Analysts contacted in Seoul saw Kim's speech as an attempt to raise South Koreans' concern about the intentions of the North Korean regime. People in the South have been skeptical about the international outcry over the matter, and everyday life in Seoul betrays hardly a glimmer of concern over possible nuclear attack.
In other capitals, however, officials have been sounding more and more tense since the UN's nuclear oversight arm, the International Atomic Energy Agency (IAEA), said June 2 that the North had made it impossible to carry out some key tests. The US called for punitive UN sanctions the same day.
North Korea now has all but completed the removal of some 8,000 rods of radioactive fuel from its reactor at Yongbyon.
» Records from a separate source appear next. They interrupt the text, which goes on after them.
(* ===== verification/Affinity.v ===== *)
(** * Placement by locality

    Models [internal/place/affinity.go]: the graph of links between
    autonomous systems, the order in which they are placed and the local
    search that repairs a greedy placement. An AS number of 0 stands for a
    lab-global service, as in the code. *)

From stdpp Require Import base gmap strings list fin_maps sorting relations.
From Stdlib Require Import ZArith Lia SpecFloat.
From S2P Require Import Prelude Model Capacity.

Open Scope Z_scope.

(** ** The graph *)

Record affinityGraph := mkGraph {
  peers : gmap Z (gmap Z Z);
  svc : gmap Z (gmap string Z);
  legacySvc : gmap Z Z
}.
Definition emptyGraph : affinityGraph := mkGraph ∅ ∅ ∅.

(** [m[k]++] on a map of counters. *)
Definition incr {K} `{Countable K} (k : K) (m : gmap K Z) : gmap K Z :=
  <[k := lookup_or 0 m k + 1]> m.
(** [m[a][b]++], creating the inner map. *)
Definition incr2 {K} `{Countable K} (a : Z) (b : K) (m : gmap Z (gmap K Z)) : gmap Z (gmap K Z) :=
  <[a := incr b (lookup_or ∅ m a)]> m.

(** One service link: [y] is the AS, [d] the service's device. *)
Definition serviceLink (y : Z) (d : Device) (g : affinityGraph) : affinityGraph :=
  if decide (devNode d = "")
  then mkGraph (peers g) (svc g) (incr y (legacySvc g))
  else mkGraph (peers g) (incr2 y (devNode d) (svc g)) (legacySvc g).

Definition addLink (g : affinityGraph) (l : Link) : affinityGraph :=
  match (a ← linkA l; b ← linkB l; da ← ifaceDevice a; db ← ifaceDevice b; Some (da, db)) with
  | None => g
  | Some (da, db) =>
      let x := devASN da in
      let y := devASN db in
      if x =? y then g
      else if (x =? 0) || (y =? 0) then
        if (x =? 0) && negb (y =? 0) then serviceLink y da g
        else if (y =? 0) && negb (x =? 0) then serviceLink x db g
        else g
      else mkGraph (incr2 y x (incr2 x y (peers g))) (svc g) (legacySvc g)
  end.

Definition buildAffinity (links : list Link) : affinityGraph :=
  fold_left addLink links emptyGraph.

Definition peersOf (g : affinityGraph) (asn : Z) : gmap Z Z := lookup_or ∅ (peers g) asn.
Definition svcPull (g : affinityGraph) (front : string) (asn : Z) (n : string) : Z :=
  lookup_or 0 (lookup_or ∅ (svc g) asn) n
  + (if decide (n = front) then lookup_or 0 (legacySvc g) asn else 0).

Definition degree (g : affinityGraph) (asn : Z) : Z :=
  map_fold (fun _ c n => n + c) 0 (peersOf g asn).

(** [pull], and the [local] closure of [refine]: the links AS [asn] keeps
    inside node [n]. *)
Definition pull (g : affinityGraph) (asn : Z) (n : string) (byAS : gmap Z string)
    (front : string) : Z :=
  map_fold (fun peer count score => if decide (lookup_or "" byAS peer = n)
                                    then score + count else score) 0 (peersOf g asn)
  + svcPull g front asn n.

(** ** Local search *)

(** The constant 1e-9. *)
Definition nano : spec_float := fconst 4835703278458517 (-82).

Section Refine.
Context (names : list string) (g : affinityGraph) (weight : gmap Z Resources)
  (caps : gmap string Resources) (hasCap : gmap string bool)
  (placementWeights : gmap string spec_float) (pinned : gmap Z string) (front : string)
  (tolerance : spec_float) (nominal : Z).

Definition weightOf (asn : Z) : Resources := lookup_or zeroRes weight asn.
Definition pressureAt (l : Resources) (n : string) : spec_float :=
  placementPressure l (lookup_or zeroRes caps n) (lookup_or false hasCap n) nominal
    (lookup_or fzero placementWeights n).

(** The ASes that may move, in ascending order. *)
Definition movable (byAS : gmap Z string) : list Z :=
  sortInts (List.filter (fun asn => bool_decide (pinned !! asn = None)) (map fst (map_to_list byAS))).

Definition ceiling (loads : gmap string Resources) : spec_float :=
  fadd (fold_left (fun c n => fmax c (pressureAt (loadOf loads n) n)) names fzero) tolerance.

Definition within (ceil : spec_float) (l : Resources) (n : string) : bool :=
  fits zeroRes l (lookup_or zeroRes caps n) (lookup_or false hasCap n)
  && fle (pressureAt l n) (fadd ceil nano).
Inspectors from the IAEA had urged the North to stop the process so it could see whether radioactive materials had been removed from the reactor, during a 1989 shut-down, for possible diversion to a weapons program.
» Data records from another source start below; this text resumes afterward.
(* ===== verification/Contract.v ===== *)
(** * Contract: version ranges two builds agree on before they interact

    Models [internal/contract/version.go]: the dotted versions, their order,
    the advertised ranges and the three-part contract of a controller and a
    node. *)

From stdpp Require Import base gmap strings list sorting pretty.
From Stdlib Require Import ZArith Lia Ascii.
From S2P Require Import Prelude Text.

Open Scope Z_scope.

(** ** Versions *)

Record version := Version { major : Z; minor : Z; patch : Z }.
#[export] Instance version_eq_dec : EqDecision version.
Proof. solve_decision. Defined.

Inductive versionErr := VEmpty | VTooMany | VEmptyPart | VNotNumeric.

(** The loop over [parts]: [values[i] = n], or the first refusal. *)
Fixpoint parseParts (parts : list string) : result versionErr (list Z) :=
  match parts with
  | [] => Ok []
  | part :: parts =>
      if decide (part = "") then Err VEmptyPart
      else match atoi part with
           | None => Err VNotNumeric
           | Some n => if n <? 0 then Err VNotNumeric
                       else match parseParts parts with
                            | Ok ns => Ok (n :: ns)
                            | Err e => Err e
                            end
           end
  end.

Definition parse (value : string) : result versionErr version :=
  let value := trimPrefixByte "v" (trimSpace value) in
  if decide (value = "") then Err VEmpty
  else
    let core := (cut "-" value).1 in
    let parts := split "." core in
    if decide (3 < length parts)%nat then Err VTooMany
    else match parseParts parts with
         | Err e => Err e
         | Ok ns => Ok (Version (nth 0 ns 0) (nth 1 ns 0) (nth 2 ns 0))
         end.

Definition compareInt (a b : Z) : Z :=
  if a <? b then -1 else if b <? a then 1 else 0.

Definition compare (v other : version) : Z :=
  if negb (major v =? major other) then compareInt (major v) (major other)
  else if negb (minor v =? minor other) then compareInt (minor v) (minor other)
  else compareInt (patch v) (patch other).

Definition within (v minimum maximum : version) : bool :=
  (0 <=? compare v minimum) && (compare v maximum <=? 0).

(** ** Ranges and contracts *)

Record Range := MkRange { Current : string; MinCompatible : string; MaxCompatible : string }.
Record Set_ := MkSet { Protocol : Range; Renderer : Range; State : Range }.

Inductive rangeErr :=
| BadCurrent (e : versionErr)
| BadMinimum (e : versionErr)
| BadMaximum (e : versionErr)
| MinExceedsMax
| CurrentOutside.

Definition Validate (r : Range) : result rangeErr unit :=
  match parse (Current r) with
  | Err e => Err (BadCurrent e)
  | Ok current =>
  match parse (MinCompatible r) with
  | Err e => Err (BadMinimum e)
  | Ok minimum =>
  match parse (MaxCompatible r) with
  | Err e => Err (BadMaximum e)
  | Ok maximum =>
      if 0 <? compare minimum maximum then Err MinExceedsMax
      else if negb (within current minimum maximum) then Err CurrentOutside
      else Ok tt
  end end end.

(** [v, _ := parse(s)]: the zero version on an error. *)
Definition parsed (s : string) : version :=
  match parse s with Ok v => v | Err _ => Version 0 0 0 end.

Definition rangeCompatible (r other : Range) : result rangeErr bool :=
  match Validate r with
  | Err e => Err e
  | Ok _ =>
  match Validate other with
  | Err e => Err e
  | Ok _ =>
      Ok (within (parsed (Current r)) (parsed (MinCompatible other)) (parsed (MaxCompatible other))
          && within (parsed (Current other)) (parsed (MinCompatible r)) (parsed (MaxCompatible r)))
  end end.

Definition Empty (s : Set_) : bool :=
  bool_decide (Current (Protocol s) = "") && bool_decide (Current (Renderer s) = "")
  && bool_decide (Current (State s) = "").

Inductive contractErr :=
| ContractInvalid (name : string) (e : rangeErr)
| ContractIncompatible (name : string).

(** The loop over the three parts, in order. *)
Fixpoint compatibleParts (parts : list (string * Range * Range)) : result contractErr unit :=
  match parts with
  | [] => Ok tt
  | (name, a, b) :: parts =>
      match rangeCompatible a b with
      | Err e => Err (ContractInvalid name e)
      | Ok ok => if negb ok then Err (ContractIncompatible name) else compatibleParts parts
      end
  end.

Definition Compatible (s other : Set_) : result contractErr unit :=
  compatibleParts [("protocol", Protocol s, Protocol other);
                   ("renderer", Renderer s, Renderer other);
                   ("state", State s, State other)].

(** ** The order of versions *)

(** The lexicographic order the comparison decides. *)
Definition vle (v w : version) : Prop :=
  major v < major w
  \/ major v = major w /\ (minor v < minor w \/ minor v = minor w /\ patch v <= patch w).

Ltac unfold_compare :=
  unfold within, compare, compareInt, vle;
  repeat match goal with |- context [negb (?a =? ?b)] => destruct (Z.eqb_spec a b); simpl end;
  repeat match goal with |- context [?a <? ?b] => destruct (Z.ltb_spec a b) end.

Lemma compare_le v w : compare v w <= 0 <-> vle v w.
Proof. unfold_compare; lia. Qed.

Lemma compare_ge v w : 0 <= compare v w <-> vle w v.
Proof. unfold_compare; lia. Qed.

Lemma compare_gt v w : 0 < compare v w <-> ~ vle v w.
Proof. unfold_compare; lia. Qed.

Lemma within_spec v a b : within v a b = true <-> vle a v /\ vle v b.
Proof. unfold within. rewrite andb_true_iff, !Z.leb_le, compare_ge, compare_le. done. Qed.

#[export] Instance vle_total_order : TotalOrder vle.
Proof.
  split; [split; [split|]|].
  - intros v. unfold vle. lia.
  - intros u v w. unfold vle. lia.
  - intros [] []. unfold vle. simpl. intros. f_equal; lia.
  - intros v w. unfold strict, vle.
    destruct (decide (v = w)); [naive_solver|].
    destruct v as [a b c], w as [a' b' c']; simpl in *.
    destruct (Z.lt_trichotomy a a') as [|[|]]; [left; lia| |right; right; lia].
    destruct (Z.lt_trichotomy b b') as [|[|]]; [left; lia| |right; right; lia].
    destruct (Z.lt_trichotomy c c') as [|[|]]; [left; lia| |right; right; lia].
    subst. naive_solver.
Qed.

(** ** Reading versions back *)

Lemma allDigits_visible c s : allDigits (String c s) = true -> isSpace c = false /\ c <> "v"%char.
Proof.
  simpl. intros [Hc _]%andb_true_iff. apply bool_decide_eq_true in Hc as [d Hd].
  apply digitOf_range in Hd as Hr. split; [|by intros ->].
  unfold isSpace. rewrite orb_false_iff, andb_false_iff, N.eqb_neq, !N.leb_gt. lia.
Qed.

Lemma parseParts_pretty l :
  Forall (fun n => Z.of_N n < 2 ^ 63) l ->
  parseParts (map pretty l) = Ok (map Z.of_N l).
Proof.
  induction 1 as [|n l Hn _ IH]; [done|]. simpl.
  destruct (pretty_digits n) as (_ & Hne & _). rewrite decide_False by done.
  rewrite atoi_pretty by done. rewrite (proj2 (Z.ltb_ge _ _)) by lia. by rewrite IH.
Qed.

(** The text of a version, [M.m.p]. *)
Definition dotted (M m p : N) : string := pretty M +:+ "." +:+ pretty m +:+ "." +:+ pretty p.

Lemma digits_free c (n : N) : digitOf c = None -> occurs c (pretty n) = false.
Proof. intros. apply allDigits_occurs; [done|]. apply pretty_digits. Qed.

Lemma dotted_split M m p : split "." (dotted M m p) = map pretty [M; m; p].
Proof.
  unfold dotted. rewrite !append_byte.
  rewrite !split_app, split_none by (by apply digits_free). done.
Qed.

Lemma dotted_no_dash M m p : occurs "-" (dotted M m p) = false.
Proof. unfold dotted. rewrite !occurs_app, !digits_free by done. done. Qed.

(** The first character of a version's text, and its last one. *)
Lemma dotted_head M m p t :
  exists c s, dotted M m p +:+ t = String c s /\ isSpace c = false /\ c <> "v"%char.
Proof.
  unfold dotted. destruct (pretty_digits M) as (Ha & Hne & _).
  destruct (pretty M) as [|c s]; [done|]. rewrite !append_cons. do 2 eexists. split; [done|].
  by apply (allDigits_visible _ s).
Qed.

Lemma digits_last s :
  allDigits s = true -> s <> "" -> exists a c, s = a +:+ String c "" /\ isSpace c = false.
Proof.
  induction s as [|c s IH]; [done|]. intros H _.
  destruct s as [|d s].
  - exists "", c. split; [done|]. by apply (allDigits_visible _ "").
  - simpl in H. apply andb_true_iff in H as [_ H].
    destruct (IH H) as (a & e & -> & He); [done|]. by exists (String c a), e.
Qed.

Lemma dotted_last M m p : exists a c, dotted M m p = a +:+ String c "" /\ isSpace c = false.
Proof.
  destruct (pretty_digits p) as (Ha & Hne & _).
  destruct (digits_last (pretty p) Ha Hne) as (a & c & E & Hc).
  exists (pretty M +:+ "." +:+ pretty m +:+ "." +:+ a), c.
  unfold dotted. rewrite E. by rewrite !append_assoc.
Qed.

(** The optional parts around a version: a leading [v] and a [-] suffix. *)
Definition vPrefix (b : bool) : string := if b then "v" else "".
Definition buildSuffix (o : option string) : string :=
  match o with Some t => String "-" t | None => "" end.

Lemma trim_version b M m p o :
  exists o', trimSpace (vPrefix b +:+ dotted M m p +:+ buildSuffix o)
             = vPrefix b +:+ dotted M m p +:+ buildSuffix o'.
Proof.
  assert (exists c s, vPrefix b +:+ dotted M m p +:+ buildSuffix o = String c s
                      /\ isSpace c = false) as (c & s & E & Hc).
  { destruct b; [by do 2 eexists|].
    destruct (dotted_head M m p (buildSuffix o)) as (c & s & E & ? & _).
    exists c, s. by rewrite <- E. }
  destruct o as [t|]; cbn [buildSuffix] in *.
  - rewrite <- append_assoc in E |- *.
    destruct (trimSpace_app _ _ _ _ _ E Hc) as (t' & -> & _); [done|].
    exists (Some t'). by rewrite append_assoc.
  - rewrite append_nil_r in *. destruct (dotted_last M m p) as (a & d & Ed & Hd).
    rewrite Ed in *. rewrite <- append_assoc in E |- *.
    destruct (trimSpace_app _ _ _ _ _ E Hc Hd) as (t' & -> & Ht).
    exists None. rewrite Ht by done. change (buildSuffix None) with "". rewrite append_nil_r.
    by rewrite append_assoc.
Qed.

Lemma trimPrefix_version b M m p t :
  trimPrefixByte "v" (vPrefix b +:+ dotted M m p +:+ t) = dotted M m p +:+ t.
Proof.
  destruct (dotted_head M m p t) as (c & s & E & _ & Hv).
  destruct b; [done|]. change (vPrefix false) with "".
  change ("" +:+ ?s) with s. rewrite E. simpl. by rewrite decide_False by done.
Qed.

Lemma cut_suffix s o : occurs "-" s = false -> (cut "-" (s +:+ buildSuffix o)).1 = s.
Proof.
  intros H. destruct o as [t|]; cbn [buildSuffix].
  - by rewrite cut_app.
  - rewrite append_nil_r. by rewrite cut_none.
Qed.

(** The text of a version reads back as that version: with or without the
    leading [v], with any build suffix after a dash, [parse] returns the three
    numbers that were printed, whenever they fit Go's [int]. *)
Theorem parse_reads_printed_version (b : bool) (M m p : N) (o : option string) :
  Z.of_N M < 2 ^ 63 -> Z.of_N m < 2 ^ 63 -> Z.of_N p < 2 ^ 63 ->
  parse (vPrefix b +:+ dotted M m p +:+ buildSuffix o)
  = Ok (Version (Z.of_N M) (Z.of_N m) (Z.of_N p)).
Proof.
  intros HM Hm Hp. unfold parse.
  destruct (trim_version b M m p o) as (o' & ->). rewrite trimPrefix_version.
  destruct (dotted_head M m p (buildSuffix o')) as (c & s & E & _).
  rewrite decide_False by (by rewrite E).
  rewrite cut_suffix by apply dotted_no_dash. rewrite dotted_split. simpl length.
  rewrite decide_False by lia. rewrite parseParts_pretty by (repeat constructor; done).
  done.
Qed.

Lemma parse_reads_printed_version_witness :
  parse "v1.4.20-rc1+build " = Ok (Version 1 4 20).
Proof.
  apply (parse_reads_printed_version true 1 4 20 (Some "rc1+build ")); lia.
Defined.

(** ** Agreement *)

(** What one side accepts: its versions are readable, its own current version
    lies in its interval, and so does the other side's. *)
Definition accepts (a b : Range) : Prop :=
  exists cur lo hi theirs,
    parse (Current a) = Ok cur /\ parse (MinCompatible a) = Ok lo
    /\ parse (MaxCompatible a) = Ok hi /\ parse (Current b) = Ok theirs
    /\ vle lo cur /\ vle cur hi /\ vle lo theirs /\ vle theirs hi.

Lemma Validate_ok r :
  Validate r = Ok tt <->
  exists cur lo hi, parse (Current r) = Ok cur /\ parse (MinCompatible r) = Ok lo
    /\ parse (MaxCompatible r) = Ok hi /\ vle lo cur /\ vle cur hi.
Proof.
  unfold Validate. split.
  - destruct (parse (Current r)) as [c|], (parse (MinCompatible r)) as [l|],
      (parse (MaxCompatible r)) as [h|]; try done.
    case_match; [done|]. destruct (within c l h) eqn:E; [|done]. intros _.
    apply within_spec in E as []. eauto 10.
  - intros (c & l & h & -> & -> & -> & Hl & Hh).
    destruct (Z.ltb_spec 0 (compare l h)) as [E|E].
    + apply compare_gt in E. destruct E. by trans c.
    + by rewrite (proj2 (within_spec c l h)).
Qed.

Lemma parsed_ok s v : parse s = Ok v -> parsed s = v.
Proof. unfold parsed. by intros ->. Qed.

Lemma rangeCompatible_ok a b :
  rangeCompatible a b = Ok true <-> accepts a b /\ accepts b a.
Proof.
  split.
  - unfold rangeCompatible.
    destruct (Validate a) as [[]|] eqn:Ea; [|done]. destruct (Validate b) as [[]|] eqn:Eb; [|done].
    apply Validate_ok in Ea as (ca & la & ha & Hca & Hla & Hha & ? & ?).
    apply Validate_ok in Eb as (cb & lb & hb & Hcb & Hlb & Hhb & ? & ?).
    rewrite !(parsed_ok _ _ Hca), !(parsed_ok _ _ Hcb), (parsed_ok _ _ Hla),
      (parsed_ok _ _ Hha), (parsed_ok _ _ Hlb), (parsed_ok _ _ Hhb).
    intros [= [[]%within_spec []%within_spec]%andb_true_iff].
    split; [exists ca, la, ha, cb|exists cb, lb, hb, ca]; auto 10.
  - intros [(ca & la & ha & cb & Hca & Hla & Hha & Hcb & ? & ? & ? & ?)
            (cb' & lb & hb & ca' & Hcb' & Hlb & Hhb & Hca' & ? & ? & ? & ?)].
    assert (cb' = cb) as -> by congruence. assert (ca' = ca) as -> by congruence.
    unfold rangeCompatible.
    rewrite (proj2 (Validate_ok a)) by eauto 10.
    rewrite (proj2 (Validate_ok b)) by eauto 10.
    rewrite !(parsed_ok _ _ Hca), !(parsed_ok _ _ Hcb), (parsed_ok _ _ Hla),
      (parsed_ok _ _ Hha), (parsed_ok _ _ Hlb), (parsed_ok _ _ Hhb).
    rewrite !(proj2 (within_spec _ _ _)) by done. done.
Qed.

Lemma compatibleParts_ok parts :
  compatibleParts parts = Ok tt <->
  Forall (fun '(_, a, b) => accepts a b /\ accepts b a) parts.
Proof.
  induction parts as [|[[name a] b] parts IH]; simpl.
  - split; [constructor|done].
  - rewrite Forall_cons, <- rangeCompatible_ok, <- IH.
    destruct (rangeCompatible a b) as [[]|]; simpl; naive_solver.
Qed.

(** A controller and a node may interact exactly when, for each of the
    wire protocol, the renderer and the persisted state, both current versions
    lie in both advertised intervals; the answer is the same from either
    side. *)
Theorem Compatible_spec (s o : Set_) :
  (Compatible s o = Ok tt <->
   (accepts (Protocol s) (Protocol o) /\ accepts (Protocol o) (Protocol s))
   /\ (accepts (Renderer s) (Renderer o) /\ accepts (Renderer o) (Renderer s))
   /\ (accepts (State s) (State o) /\ accepts (State o) (State s)))
  /\ (Compatible s o = Ok tt <-> Compatible o s = Ok tt).
Proof.
  unfold Compatible. rewrite !compatibleParts_ok, !Forall_cons, !Forall_nil. tauto.
Qed.

(** A rebuild that changes a build suffix only stays compatible; one whose
    current version left the peer's interval does not, although the intervals
    overlap. *)
Example contract_examples :
  let r c lo hi := MkRange c lo hi in
  rangeCompatible (r "v1.2.0-abc" "1.0" "1.9") (r "1.2-def" "1" "1.9") = Ok true
  /\ rangeCompatible (r "1.8" "1.0" "1.9") (r "1.2" "1.1" "1.5") = Ok false
  /\ Validate (r "1.2" "1.3" "1.1") = Err MinExceedsMax
  /\ Validate (r "1.2.3.4" "1" "2") = Err (BadCurrent VTooMany)
  /\ Validate (r "1.2" "-" "2") = Err (BadMinimum VEmptyPart).
Proof. vm_compute. repeat split. Qed.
The North refused, and then prevented inspectors from using an IAEA formula for selecting a sample of 300 rods for later testing. Instead it offered to set aside 40 of its own choosing.
The North Korean proposal, IAEA spokesman David Kyd told the Reuters news agency yesterday, is ``not good enough.'' North Korean officials have said the country would never agree to the kind of inspections the IAEA is demanding.
The North's intransigence and occasional belligerence seem to have underwhelmed most Koreans. Now, says Kil Jeong Woo of the Research Institute for National Unification, ``the president and his staff want to narrow the gap between the government's interpretation of the situation and the public's perception of the situation.'' Kim himself has been accused of vacillating between conciliation and resolve on the North Korean nuclear issue in what is perhaps an unintentional reflection of South Koreans' ambivalence toward their ethnic kin and ideological foes across the 38th parallel. His speech, following several days of tough statements, may be an attempt to end that criticism, Dr. Kil says.
Lee Dong Bok, a hard-line former presidential adviser on North Korean issues who was fired in December over policy differences, says Kim wants South Koreans to recognize that the situation must be resolved through the UN.
``I think the president was coming forward to say that for the time being he would set aside any hope that diplomacy - persuading the North Koreans into making concessions on the nuclear issue - is going to be something forthcoming,'' Mr. Lee says.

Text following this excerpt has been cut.